Poster | Wednesday, 06 May, 10:45–12:30 (CEST), Display time Wednesday, 06 May, 08:30–12:30
 
Hall A, A.144
Practicing Resilience: How Ghana’s Water Utility Adapts to Climate Change Impacts through Pragmatism
Bernice Bonsu Adjei Ephraim-Armoo
Bernice Bonsu Adjei Ephraim-Armoo
  • IHE Delft Institute for Water Education , Water Governance, Netherlands (b.ephraim-armoo@un-ihe.org)

Water utilities around the world are faced with escalating climate change impacts. In poorer countries, they are also faced with limited financing, ageing infrastructure and shocks and stresses resulting from rapid urbanization and land use change. This study explores how Ghana’s water utility, Ghana Water Limited (GWL) navigates the pressures imposed by climate change impacts such as floods, drought, and raw water quality deterioration.
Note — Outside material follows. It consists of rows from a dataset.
(** * filesrv: an in-memory LRU file cache in front of an HTTP origin

    Shallow embedding of the Go package [filesrv] (cache, invalidator,
    origin client, serve layer) and of [server/acl.go] (admission), with
    the properties of the design document checked against it.

    Conventions.
    - Go [int] and [int64] are [Z] with the 64-bit wrap-around written out.
    - [map[string]T] is [gmap string T]; reading an absent key yields the
      zero value of [T], written out as [default zero (m !! k)].
    - [container/list] elements are pointers in Go; here every element
      carries the identity [eid] it was allocated with, and [Remove] and
      [MoveToFront] act on that identity.
    - A mutex-protected method is one atomic state transformer.
    - A Go panic is the third outcome [Panic] of a [result]. *)

From Stdlib Require Import ZArith List String Ascii Strings.Byte Lia.
From stdpp Require Import gmap strings list fin_maps.

Local Open Scope string_scope.
Local Open Scope Z_scope.

(** ** Machine integers *)

(** Two's-complement reduction of an unbounded integer to [int64]. *)
Definition wrap64 (z : Z) : Z := (z + 2 ^ 63) mod 2 ^ 64 - 2 ^ 63.

(** ** Errors and outcomes *)

Inductive error :=
| ErrMissingFile                 (* http.ErrMissingFile *)
| ErrTransport (msg : string)    (* *url.Error from http.Client *)
| ErrIO (msg : string)           (* body read error *)
| ErrAddr (msg : string)         (* *net.AddrError *)
| ErrNew (msg : string).         (* errors.New(msg) *)

Inductive result (A : Type) :=
| Ok (a : A)
| Err (e : error)
| Panic (msg : string).
Arguments Ok {A} a.
Arguments Err {A} e.
Arguments Panic {A} msg.

(** ** [bytes.Reader] (standard library), restricted to [io.ReadSeeker] *)

Module bytes.

Record Reader := { s : list byte; i : Z }.

Definition NewReader (b : list byte) : Reader := {| s := b; i := 0 |}.

Definition Len (r : Reader) : Z :=
  if Z.of_nat (List.length (s r)) <=? i r then 0
  else Z.of_nat (List.length (s r)) - i r.

(** [Read(b)] with [len(b) = n]: the bytes copied into [b], whether
    [io.EOF] was returned, and the reader afterwards. *)
Definition Read (n : nat) (r : Reader) : list byte * bool * Reader :=
  if Z.of_nat (List.length (s r)) <=? i r then ([], true, r)
  else
    let chunk := take n (drop (Z.to_nat (i r)) (s r)) in
    (chunk, false, {| s := s r; i := i r + Z.of_nat (length chunk) |}).

Inductive whence := SeekStart | SeekCurrent | SeekEnd.

Definition Seek (offset : Z) (w : whence) (r : Reader) : result Z * Reader :=
  let abs :=
    match w with
    | SeekStart => offset
    | SeekCurrent => wrap64 (i r + offset)
    | SeekEnd => wrap64 (Z.of_nat (List.length (s r)) + offset)
    end in
  if abs <? 0 then (Err (ErrNew "bytes.Reader.Seek: negative position"), r)
  else (Ok abs, {| s := s r; i := abs |}).

(** [io.Copy(dst, r)] / [ioutil.ReadAll(r)]: everything from the current
    offset to the end, leaving the reader at the end. *)
Definition ReadAll (r : Reader) : list byte * Reader :=
  if Z.of_nat (List.length (s r)) <=? i r then ([], r)
  else (drop (Z.to_nat (i r)) (s r),
        {| s := s r; i := Z.of_nat (List.length (s r)) |}).

End bytes.

(** ** Blob: [fileInfo] and [file] *)

(** [time.Time] as seconds since the zero time (January 1, year 1, UTC). *)
Definition Time := Z.

Record fileInfo := {
  basename : string;
  modtime : Time;
  fsize : Z;                     (* field [size int] *)
  contentType : string;
  etag : string
}.

(** The zero value [fileInfo{}]. *)
Definition zeroFileInfo : fileInfo :=
  {| basename := ""; modtime := 0; fsize := 0; contentType := ""; etag := "" |}.

Definition Name (f : fileInfo) : string := basename f.
Definition ModTime (f : fileInfo) : Time := modtime f.
Definition IsDir (f : fileInfo) : bool := false.
Definition Size (f : fileInfo) : Z := wrap64 (fsize f).

Record file := {
  ReadSeeker : bytes.Reader;
  fi : fileInfo;
  buf : option (list byte)       (* [None] is the nil slice *)
}.

Definition Stat (f : file) : result fileInfo := Ok (fi f).

(** [readClone]: a new handle with its own reader over the same bytes;
    the clone carries no [buf]. *)
Definition readClone (f : file) : result file :=
  match buf f with
  | None => Panic "copy a readClone"
  | Some b => Ok {| ReadSeeker := bytes.NewReader b; fi := fi f; buf := None |}
  end.

(** ** [container/list] (standard library) *)

Record centry := { cfile : file; name : string }.

Module container_list.

Record Element := { eid : nat; Value : centry }.

(** [elems] runs from front to back; [nextId] is the next identity. *)
Record List := { elems : list Element; nextId : nat }.

Definition New : List := {| elems := []; nextId := 0%nat |}.

Definition Len (l : List) : Z := Z.of_nat (List.length (elems l)).

Definition Back (l : List) : option Element := last (elems l).

Definition Front (l : List) : option Element := head (elems l).

Definition PushFront (v : centry) (l : List) : Element * List :=
  let e := {| eid := nextId l; Value := v |} in
  (e, {| elems := e :: elems l; nextId := S (nextId l) |}).

Definition same (e x : Element) : Prop := eid x = eid e.

#[global] Instance same_dec e x : Decision (same e x).
Proof. unfold same. apply _. Defined.

(** [Remove(e)]: unlinks [e] when it is an element of this list. *)
Definition Remove (e : Element) (l : List) : List :=
  {| elems := filter (λ x, ¬ same e x) (elems l); nextId := nextId l |}.

(** [MoveToFront(e)]: nothing when [e] is not an element of this list. *)
Definition MoveToFront (e : Element) (l : List) : List :=
  match list_find (same e) (elems l) with
  | None => l
  | Some (_, x) =>
      {| elems := x :: filter (λ y, ¬ same e y) (elems l); nextId := nextId l |}
  end.

End container_list.
Import container_list.

(** ** The invalidator's shared state *)

Record cacheInvalidator := {
  items : gmap string fileInfo;
  added : gmap string bool;
  removed : gmap string bool;
  lastmod : Z
}.

Definition newCacheInvalidator : cacheInvalidator :=
  {| items := ∅; added := ∅; removed := ∅; lastmod := 0 |}.

Definition ci_Add (ent : centry) (ci : cacheInvalidator) : cacheInvalidator :=
  {| items := <[name ent := fi (cfile ent)]> (items ci);
     added := <[name ent := true]> (added ci);
     removed := removed ci;
     lastmod := wrap64 (lastmod ci + 1) |}.

Definition ci_Del (ent : centry) (ci : cacheInvalidator) : cacheInvalidator :=
  {| items := delete (name ent) (items ci);
     added := added ci;
     removed := <[name ent := true]> (removed ci);
     lastmod := wrap64 (lastmod ci + 1) |}.

(** ** The cache *)

Record memoryCacheFilesystem := {
  evictList : List;
  cache : gmap string Element;
  maxSize : Z;
  size : Z;
  maxItems : Z;
  nitems : Z;                    (* field [items int], never written *)
  invalidator : cacheInvalidator
}.

Definition NewCache (maxItems maxSize : Z) : memoryCacheFilesystem :=
  {| evictList := New; cache := ∅; maxSize := wrap64 maxSize; size := 0;
     maxItems := maxItems; nitems := 0; invalidator := newCacheInvalidator |}.

Definition removeElement (ent : Element) (fs : memoryCacheFilesystem)
  : memoryCacheFilesystem :=
  let cent := Value ent in
  {| evictList := Remove ent (evictList fs);
     cache := delete (name cent) (cache fs);
     maxSize := maxSize fs;
     size := wrap64 (size fs - Size (fi (cfile cent)));
     maxItems := maxItems fs;
     nitems := nitems fs;
     invalidator := ci_Del cent (invalidator fs) |}.

Definition removeOldest (fs : memoryCacheFilesystem) : memoryCacheFilesystem :=
  match Back (evictList fs) with
  | Some ent => removeElement ent fs
  | None => fs
  end.

Definition get (nm : string) (fs : memoryCacheFilesystem)
  : option (result file) * memoryCacheFilesystem :=
  match cache fs !! nm with
  | None => (None, fs)
  | Some ent =>
      let fs' :=
        {| evictList := MoveToFront ent (evictList fs);
           cache := cache fs; maxSize := maxSize fs; size := size fs;
           maxItems := maxItems fs; nitems := nitems fs;
           invalidator := invalidator fs |} in
      (Some (readClone (cfile (Value ent))), fs')
  end.

Definition add (nm : string) (f : file) (fs : memoryCacheFilesystem)
  : result file * memoryCacheFilesystem :=
  let fs1 :=
    match cache fs !! nm with
    | Some v => removeElement v fs
    | None => fs
    end in
  let ent := {| cfile := f; name := nm |} in
  let '(el, l2) := PushFront ent (evictList fs1) in
  let fs2 :=
    {| evictList := l2;
       cache := <[nm := el]> (cache fs1);
       maxSize := maxSize fs1;
       size := wrap64 (size fs1 + Size (fi f));
       maxItems := maxItems fs1;
       nitems := nitems fs1;
       invalidator := invalidator fs1 |} in
  let fs3 :=
    if maxItems fs2 <? Len (evictList fs2) then removeOldest fs2 else fs2 in
  let fs4 :=
    {| evictList := evictList fs3; cache := cache fs3; maxSize := maxSize fs3;
       size := size fs3; maxItems := maxItems fs3; nitems := nitems fs3;
       invalidator := ci_Add ent (invalidator fs3) |} in
  (readClone f, fs4).

Definition del (nm : string) (fs : memoryCacheFilesystem)
  : bool * memoryCacheFilesystem :=
  match cache fs !! nm with
  | Some ent => (true, removeElement ent fs)
  | None => (false, fs)
  end.

(** [http.FileSystem]: an origin with state [Org]. *)
Class FileSystem (Org : Type) := {
  fsOpen : string → Org → result file * Org
}.

(** [memoryCacheFilesystem.Open] over the origin held in field [fs]. *)
Definition Open {Org : Type} `{!FileSystem Org} (nm : string)
    (st : memoryCacheFilesystem * Org)
  : result file * (memoryCacheFilesystem * Org) :=
  let '(fs, o) := st in
  match get nm fs with
  | (Some r, fs') => (r, (fs', o))
  | (None, _) =>
      match fsOpen nm o with
      | (Ok f, o') => let '(rv, fs') := add nm f fs in (rv, (fs', o'))
      | (Err e, o') => (Err e, (fs, o'))
      | (Panic m, o') => (Panic m, (fs, o'))
      end
  end.

(** ** The test double [fakeFs] (cache_test.go) *)

Record fakeFs := {
  files : gmap string file;
  filesStat : gmap string Z;
  openCnt : Z
}.

Definition newFakeFs : fakeFs := {| files := ∅; filesStat := ∅; openCnt := 0 |}.

Definition fakeFs_Open (nm : string) (fs : fakeFs) : result file * fakeFs :=
  let cnt := wrap64 (openCnt fs + 1) in
  match files fs !! nm with
  | None =>
      (Err (ErrNew "not exist"),
       {| files := files fs; filesStat := filesStat fs; openCnt := cnt |})
  | Some f =>
      (Ok f,
       {| files := files fs;
          filesStat :=
            <[nm := wrap64 (default 0 (filesStat fs !! nm) + 1)]> (filesStat fs);
          openCnt := cnt |})
  end.

#[global] Instance fakeFs_FileSystem : FileSystem fakeFs :=
  {| fsOpen := fakeFs_Open |}.

(** [time.Date(2015, 9, 1, 15, 3, 1, 0, time.UTC)]. *)
Definition testModtime : Time := 63576716581.

Definition newFile (content : string) : file :=
  let b := list_byte_of_string content in
  let rd := bytes.NewReader b in
  {| ReadSeeker := rd;
     buf := Some b;
     fi := {| fsize := bytes.Len rd; modtime := testModtime; basename := content;
              contentType := "application/text"; etag := "tag" |} |}.

(** [fs.files[k] = f] between two calls of a test. *)
Definition fakeFs_put (k : string) (f : file) (fs : fakeFs) : fakeFs :=
  {| files := <[k := f]> (files fs); filesStat := filesStat fs;
     openCnt := openCnt fs |}.

(** ** [net/http] headers, requests and responses (standard library) *)

Module http.

Abbreviation Header := (gmap string (list string)).

Definition isUpper (c : ascii) : bool :=
  let n := nat_of_ascii c in ((65 <=? n) && (n <=? 90))%nat.
Definition isLower (c : ascii) : bool :=
  let n := nat_of_ascii c in ((97 <=? n) && (n <=? 122))%nat.
Definition isDigit (c : ascii) : bool :=
  let n := nat_of_ascii c in ((48 <=? n) && (n <=? 57))%nat.

(** [validHeaderFieldByte]: the token characters of RFC 7230. *)
Definition validHeaderFieldByte (c : ascii) : bool :=
  isUpper c || isLower c || isDigit c
  || existsb (Ascii.eqb c) (list_ascii_of_string "!#$%&'*+-.^_`|~").

Definition toUpper (c : ascii) : ascii :=
  if isLower c then ascii_of_nat (nat_of_ascii c - 32) else c.
Definition toLower (c : ascii) : ascii :=
  if isUpper c then ascii_of_nat (nat_of_ascii c + 32) else c.

Fixpoint canon (upper : bool) (k : string) : string :=
  match k with
  | EmptyString => EmptyString
  | String c k' =>
      let c' := if upper then toUpper c else toLower c in
      String c' (canon (Ascii.eqb c' "-") k')
  end.

(** [textproto.CanonicalMIMEHeaderKey]: a key with a byte outside the
    token characters is returned unchanged. *)
Definition CanonicalHeaderKey (k : string) : string :=
  if forallb validHeaderFieldByte (list_ascii_of_string k)
  then canon true k else k.

Definition Get (h : Header) (key : string) : string :=
  match h !! CanonicalHeaderKey key with
  | Some (v :: _) => v
  | _ => ""
  end.

Definition Set_ (h : Header) (key value : string) : Header :=
  <[CanonicalHeaderKey key := [value]]> h.

Definition Add (h : Header) (key value : string) : Header :=
  let k := CanonicalHeaderKey key in
  <[k := (default [] (h !! k) ++ [value])%list]> h.

Record Request := {
  Method : string;
  URL : string;
  ReqHeader : Header;
  RawQuery : string;
  RemoteAddr : string
}.

(** A response whose body ends in a read error carries [BodyErr]. *)
Record Response := {
  StatusCode : Z;
  ContentLength : Z;
  RespHeader : Header;
  Body : list byte;
  BodyErr : option string
}.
Using a qualitative case study approach, we employ concepts of resilience, pragmatism and capital portfolio analysis to examine how GWL practices resilience and sustains service delivery under climatic stresses.

Pragmatism is discussed using the four P’s framework (practicality, positionality, pluralism, and provisionality) developed by Brendel (2006) and Shields (2008), and adapted by Schwartz and Boakye-Ansah (2023). Water utilities with resource constraints practice resilience by mobilizing their available capitals (natural, financial, human, physical/infrastructural, institutional and social capital) to address challenges they consider most problematic. Resilience is assumed to stem from the mobilization of resources or capitals that most water utilities in the Global South don’t have access to. So we ask: How does GWL practice and enhances its resilience in a resource-constrained environment where large-scale idealized resilience concepts do not seem applicable? Using interview data from several field visits at the water utility, in which we investigated how different actors in the system recall specific crisis events (pollution caused by gold-mining in the catchment and an episode of drought, both of which led to the shutdown of the water treatment plant for one month, each). The findings highlight that water utilities practice resilience by mobilizing different capitals that they have access to in a pragmatic manner. Interventions that are more resilient are often imperfect and temporary in nature, but in the prevailing contextual realities represent the most suitable option for the utility. The four P’s discussed here highlight that being resilient for water utilities in developing countries requires more than just technical and infrastructure fixes. Rather the degree of resilience depends on capitals that the utility has at its disposal coupled with the experience and adaptability to replace strategies with more effective and impactful ones. For a water utility like GWL, pragmatism appears as both a survival strategy as well as a means of building resilience in situations where permanent, ‘best-practice’ solutions remain elusive.

REFERENCES

Brendel, D. H. (2006). Healing psychiatry : bridging the science/humanism divide. MIT Press. http://site.ebrary.com/id/10173550 

Schwartz, K., & Boakye-Ansah, A. (2023, 2023). Pragmatism as an approach for decision-making: Why two Kenyan water utilities opted for pre-paid water dispensers. Utilities Policy, 84, 101623. https://doi.org/https://doi.org/10.1016/j.jup.2023.101623 

Shields, P. M. (2008, Mar-Apr). Rediscovering the taproot: Is classical pragmatism the route to renew public administration? Public Administration Review, 68(2), 205-221. https://doi.org/10.1111/j.1540-6210.2007.00856.x 

 

How to cite: Ephraim-Armoo, B. B. A.: Practicing Resilience: How Ghana’s Water Utility Adapts to Climate Change Impacts through Pragmatism, EGU General Assembly 2026, Vienna, Austria, 3–8 May 2026, EGU26-21571, https://doi.org/10.5194/egusphere-egu26-21571, 2026.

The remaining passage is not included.